Photo: Barry King/WireImage.com
Rewind: Danny Elfman is the composer of one of the most familiar tunes in America: the opening theme to The Simpsons. He's also a three-time Academy Award nominee who has scored more than 60 movies (12 of them for Tim Burton, including Edward Scissorhands, Sleepy Hollow, and Charlie and the Chocolate Factory).
Fast-Forward: In the past year, Elfman created the music for five films (current Oscar® hopeful Milk and Errol Morris's lauded documentary Standard Operating Procedure among them), plus a Twyla Tharp ballet. What's he doing next? "I'm writing a Broadway musical about the life of Harry Houdini," he reports.
Play it again: "Whatever I'm working on gets stuck in my head," Elfman says. "So when I listen to music for pleasure, it's to untangle the knots in my brain; it gets really messy in there." Here are his picks for a good mental housecleaning.
The Quintessential Billie Holiday (Sony): "This is an amazing nine-CD series. Her voice and her approach to a song instantly grab hold of me. 'Solitude' and 'They Can't Take That Away from Me' bring me to another place—a smoky, dark, calm place."

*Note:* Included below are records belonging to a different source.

Definition reconcilerConfig (cfg : Config.Config) (kube : Kube) (now : W → time * W)
    (primary : client (W := W) (Ctx := Ctx)) (fallback : option (client (W := W) (Ctx := Ctx)))
    (providerHash : string) (destinationIDs : list string) : ReconcilerConfig W (K8sObject O) :=
  let rules := Config.cf_Rules cfg in
  let engine := NewEngine
    {| CrashLoopRestartThreshold := Config.rl_CrashLoopRestartThreshold rules;
       CrashLoopCriticalThreshold := Config.rl_CrashLoopCriticalThreshold rules;
       MinimumAge := Config.rl_MinimumAge rules; EventQuietPeriod := Config.rl_EventQuietPeriod rules;
       IgnoredNamespaces := Config.rl_IgnoredNamespaces rules;
       IgnoredLabels := Config.rl_IgnoredLabels rules |} in
  let provider c := provider_of pl_ctx_err pl_with_timeout pl_sleep pl_time_Now pl_body_error c pl_Background in
  {| rc_ClusterID := Config.cc_ID (Config.cf_Cluster cfg); rc_Resolver := Some (Resolve (pl_get kube));
     rc_Normalizer := Some (Normalize pl_NestedSlice (buildNormalizer cfg));
     rc_Rules := Some (λ s previous w, Rules.Evaluate engine (pl_reads now w) s previous);
     rc_HasStore := true; rc_Primary := Some (provider primary); rc_Fallback := provider <$> fallback;
     rc_Composer := NewComposer; rc_ProviderConfigHash := providerHash; rc_Destinations := destinationIDs;
     rc_ReconcileTimeout := Config.cn_ReconcileTimeout (Config.cf_Controller cfg);
     rc_EventQuietPeriod := Config.rl_EventQuietPeriod rules; rc_Now := Some (λ w, (now w).1);
     rc_NewID := Some StableID; rc_Marshal := marshalSnapshot |}.

Definition managerConfig (cfg : Config.Config) : Manager.ManagerConfig :=
  {| Manager.mg_HasClient := true; Manager.mg_HasReconcile := true;
     Manager.mg_Namespaces := Config.cc_WatchNamespaces (Config.cf_Cluster cfg);
     Manager.mg_Resources := Config.cc_Resources (Config.cf_Cluster cfg);
     Manager.mg_Workers := Config.cn_Workers (Config.cf_Controller cfg) |}.

Definition dispatcherConfig (cfg : Config.Config) (notifiers : list (Hook (W := W))) (hostname : string)
    (now : W → time * W) : DispatcherConfig W :=
  let retry := Config.no_Retry (Config.cf_Notifications cfg) in
  {| dc_HasStore := true; dc_Notifiers := map (λ h, Some (hookNotifier pl_deliver_err pl_request_err h)) notifiers;
     dc_WorkerID := hostname +:+ "-" +:+ format_int pl_Getpid;
     dc_Workers := Config.cn_Workers (Config.cf_Controller cfg);
     dc_ClusterID := Config.cc_ID (Config.cf_Cluster cfg); dc_LeaseDuration := dispatchLeaseDuration;
     dc_MaxAttempts := Config.rt_MaxAttempts retry; dc_InitialBackoff := Config.rt_InitialBackoff retry;
     dc_MaxBackoff := Config.rt_MaxBackoff retry; dc_DeliveredExpiry := 0; dc_FailedExpiry := 0;
     dc_Now := Some now |}.

(** [NewProduction] from the point where the store is ready. *)
Definition buildComponents (cfg : Config.Config) (providerRegistry : gmap string (Providers.factory (W := W) (Ctx := Ctx)))
    (notifierRegistry : gmap string (notifier_factory (W := W))) (lookupEnv : string → option string)
    (hostnameOf : eff W string string) (now : W → time * W) (kube : Kube) (store : Handle)
    : eff W ProductionError Application :=
  built ←~ elift (rwrap build_failed (buildProviders (Config.cf_Decision cfg) providerRegistry lookupEnv now));
  let '(primary, fallback, providerHash) := built in
  notified ←~ ewrap build_failed (buildNotifiers (Config.no_Destinations (Config.cf_Notifications cfg))
                                    notifierRegistry lookupEnv now);
  let '(notifiers, destinationIDs) := notified in
  reconciler ←~ elift (rwrap reconciler_failed
    (NewReconciler (reconcilerConfig cfg kube now primary fallback providerHash destinationIDs)));
  manager ←~ elift (rwrap manager_failed (Manager.NewManager (pl_AddEventHandler kube) (managerConfig cfg)));
  sweeper ←~ elift (require sweeper_failed (NewResolutionSweeper true true (Config.cc_ID (Config.cf_Cluster cfg))
    (sweepInterval (Config.rl_EventQuietPeriod (Config.cf_Rules cfg)))));
  hostname ←~ ewrap hostname_failed hostnameOf;
  guard! blank hostname with hostname_empty;
  dispatcher ←~ elift (rwrap dispatcher_failed (NewDispatcher (dispatcherConfig cfg notifiers hostname now)));
  application ←~ elift (rwrap app_failed (Lifecycle.NewApp
    {| Lifecycle.ac_Runners := map (λ r, Some (run_runner r))
         [ManagerRunner manager reconciler; SweeperRunner sweeper;
          DispatcherRunner dispatcher dispatchPollInterval;
          HealthRunner (Config.ht_Address (Config.cf_HTTP cfg)) healthRoutes];
       Lifecycle.ac_Closers := [Some (storeCloser store)];
       Lifecycle.ac_ShutdownTimeout := shutdownTimeout |}));
  eret {| pd_reconciler := reconciler; pd_normalizer := buildNormalizer cfg; pd_manager := manager;
          pd_sweeper := sweeper; pd_dispatcher := dispatcher;
          pd_checks := Z.lor Health.configValidated Health.mongoReady; pd_app := application |}.

Definition errorsJoin (primary : ProductionError) (closeErr : option string) : ProductionError :=
  match closeErr with None => primary | Some what => close_failed primary what end.

(** [cleanup]: the store is closed when building fails. *)
Definition cleanup {A} (store : Handle) (build : eff W ProductionError A) : eff W ProductionError A := λ w,
  match build w with
  | (Ok a, w) => (Ok a, w)
  | (Err e, w) =>
      let '(closed, w) := pl_Disconnect store w in
      (Err (errorsJoin e (match closed with Ok _ => None | Err what => Some what end)), w)
  end.

(** [mongostore.New] and [Ready]; a store that is not ready is closed. *)
Definition openStore (cfg : Config.Config) (lookupEnv : string → option string) : eff W ProductionError Handle := λ w,
  let mongo := Config.cf_Mongo cfg in
  match Indexes.NewStore pl_Connect
          {| Indexes.mc_URI := default "" (lookupEnv (Config.mg_URIEnv mongo));
             Indexes.mc_Database := Config.mg_Database mongo;
             Indexes.mc_ConnectTimeout := Config.mg_Timeout mongo |} w with
  | (Err e, w) => (Err (store_new e), w)
  | (Ok store, w) =>
      match Indexes.store_Ready w with
      | (Ok _, w) => (Ok store, w)
      | (Err e, w) => let '(_, w) := pl_Disconnect store w in (Err (store_ready e), w)
      end
  end.

Definition NewProduction (cfg : Config.Config) (options : Options) : eff W ProductionError Application :=
  let lookupEnv := default pl_LookupEnv (po_LookupEnv options) in
  let hostnameOf := default pl_Hostname (po_Hostname options) in
  let now := default pl_time_Now (po_Now options) in
  providerRegistry ←~ elift match po_ProviderRegistry options with
                            | Some r => Ok r
                            | None => rwrap register_providers (NewProviderRegistry pl_time_Now)
                            end;
  notifierRegistry ←~ elift match po_NotifierRegistry options with
                            | Some r => Ok r
                            | None => rwrap register_notifiers NewNotifierRegistry
                            end;
  _ ←~ elift (rwrap invalid_configuration
    (Config.Validate parse_request_uri isQualifiedName isValidLabelValue cfg
       (ConfigOptions (Some providerRegistry) (Some notifierRegistry) (Some lookupEnv))));
  _ ←~ elift (require invalid_level (Telemetry.parseLevel (Config.cf_LoggingLevel cfg)));
  rest ←~ match po_RESTConfig options with Some r => eret r | None => ewrap rest_config loadRESTConfig end;
  kube ←~ elift (rwrap kubernetes_client (pl_NewForConfig rest));
  store ←~ openStore cfg lookupEnv;
  cleanup store (buildComponents cfg providerRegistry notifierRegistry lookupEnv hostnameOf now kube store).

(** ** Building from a valid configuration *)

(** The errors that an accepted configuration leaves: the outside world, a blank
    credential, a destination the webhook refuses, and a quiet period too short
    to halve. *)
Fixpoint outside_cause (e : ProductionError) : bool :=
  match e with
  | invalid_configuration _ | rest_config _ | kubernetes_client _ | store_new _ | store_ready _
  | hostname_failed _ | hostname_empty | sweeper_failed
  | manager_failed (Manager.manager_factory (Manager.register_failed _)) => true
  | build_failed (provider_failed _ (factory_error m)) => m =s? credential_error
  | build_failed (destination_failed _ (inr h)) => outside_hook h
  | close_failed e _ => outside_cause e
  | _ => false
  end.

Lemma elift_is {E A} (r : result E A) (w : W) x w' : elift r w = (x, w') ↔ r = x ∧ w = w'.
Proof. unfold elift. naive_solver. Qed.
(** A step of the code fails, or succeeds and the rest runs. *)
Lemma ebind_cases {E A B} (m : eff W E A) (k : A → eff W E B) w x w' :
  ebind m k w = (x, w') →
  (∃ e, m w = (Err e, w') ∧ x = Err e) ∨ ∃ a w1, m w = (Ok a, w1) ∧ k a w1 = (x, w').
Proof. unfold ebind. destruct (m w) as [[a|e] w1]; naive_solver. Qed.
Lemma ewrap_err {E F A} (f : E → F) (m : eff W E A) w e w' :
  ewrap f m w = (Err e, w') ↔ ∃ x, m w = (Err x, w') ∧ e = f x.
Proof. unfold ewrap. destruct (m w) as [[a|x] w1]; naive_solver. Qed.
Lemma rwrap_err {E F A} (f : E → F) (r : result E A) e : rwrap f r = Err e ↔ ∃ x, r = Err x ∧ e = f x.
Proof. unfold rwrap. destruct r; naive_solver. Qed.
Lemma rwrap_ok {E F A} (f : E → F) (r : result E A) a : rwrap f r = Ok a ↔ r = Ok a.
Proof. unfold rwrap. destruct r; naive_solver. Qed.

Lemma checkDestinations_complete prev l : StronglySorted String.le l → NoDup l →
  Forall (λ x, blank x = false) l → match prev with Some p => p ∉ l | None => True end →
  checkDestinations prev l = true.
Proof.
  revert prev. induction l as [|x l IH]; intros prev Hs Hnd Hb Hp; cbn; [done|].
  apply StronglySorted_inv in Hs as [Hs _]. apply NoDup_cons in Hnd as [Hx Hnd]. apply Forall_cons in Hb as [Hbx Hb].
  rewrite Hbx, (IH (Some x)) by done. destruct prev as [p|]; [|done]. cbn. rewrite andb_true_r, negb_true_iff, String.eqb_neq.
  intros ->. apply Hp, list_elem_of_here.
Qed.

Lemma addNotifiers_complete (l : list (Notifier W)) (m : gmap string (Notifier W)) :
  NoDup (map nf_Name l) → Forall (λ n, blank (nf_Name n) = false ∧ m !! nf_Name n = None) l →
  ∃ m', addNotifiers (map Some l) m = Ok m' ∧ dom m' = dom m ∪ list_to_set (map nf_Name l).
Proof.
  revert m. induction l as [|n l IH]; intros m Hnd Hall; cbn [map addNotifiers].
  { exists m. split; [done|]. cbn. set_solver. }
  apply Forall_cons in Hall as [[Hb Hn] Hall]. cbn in Hnd. apply NoDup_cons in Hnd as [Hx Hnd]. rewrite Hb, Hn.
  destruct (IH (<[nf_Name n := n]> m)) as (m' & Hm' & Hdom); [done| |].
  - rewrite Forall_forall in Hall |- *. intros n' Hin. destruct (Hall n' Hin) as [? ?]. split; [done|].
    rewrite lookup_insert_ne; [done|]. intros Heq. apply Hx. rewrite Heq. by apply list_elem_of_fmap_2.
  - exists m'. split; [done|]. rewrite Hdom, dom_insert_L. cbn. set_solver.
Qed.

Khalifa Ould Eide & Dimi Mint Abba, Moorish Music from Mauritania (World Circuit): "I first heard Dimi Mint Abba—who performs with her husband, Khalifa Ould Eide—at a party in Rome in the '90s. I couldn't figure out if the voice belonged to a woman or a boy, and I couldn't get it out of my head. On 'Hassaniya Love Poem,' she has an almost inhuman control over the notes, doing quick turns with her vocal chords."
Taraf de Haïdouks (Nonesuch): "This is a group of Romanian Roma musicians. They have a song called 'Spune Spune Mos Batrîn,' and oh, man—I can't not move when I hear this. It makes you smile, makes you want to grab a glass of wine and dance with it."
Goran Bregović, Underground soundtrack (Mercury): "He's a musician from Sarajevo; the music is similar to Taraf de Haïdouks. 'The Wedding' is the most joyous music in the world. I've never had a birthday party without it—if I want to celebrate, out it comes."
From the February 2009 issue of O, The Oprah Magazine
We Hear You!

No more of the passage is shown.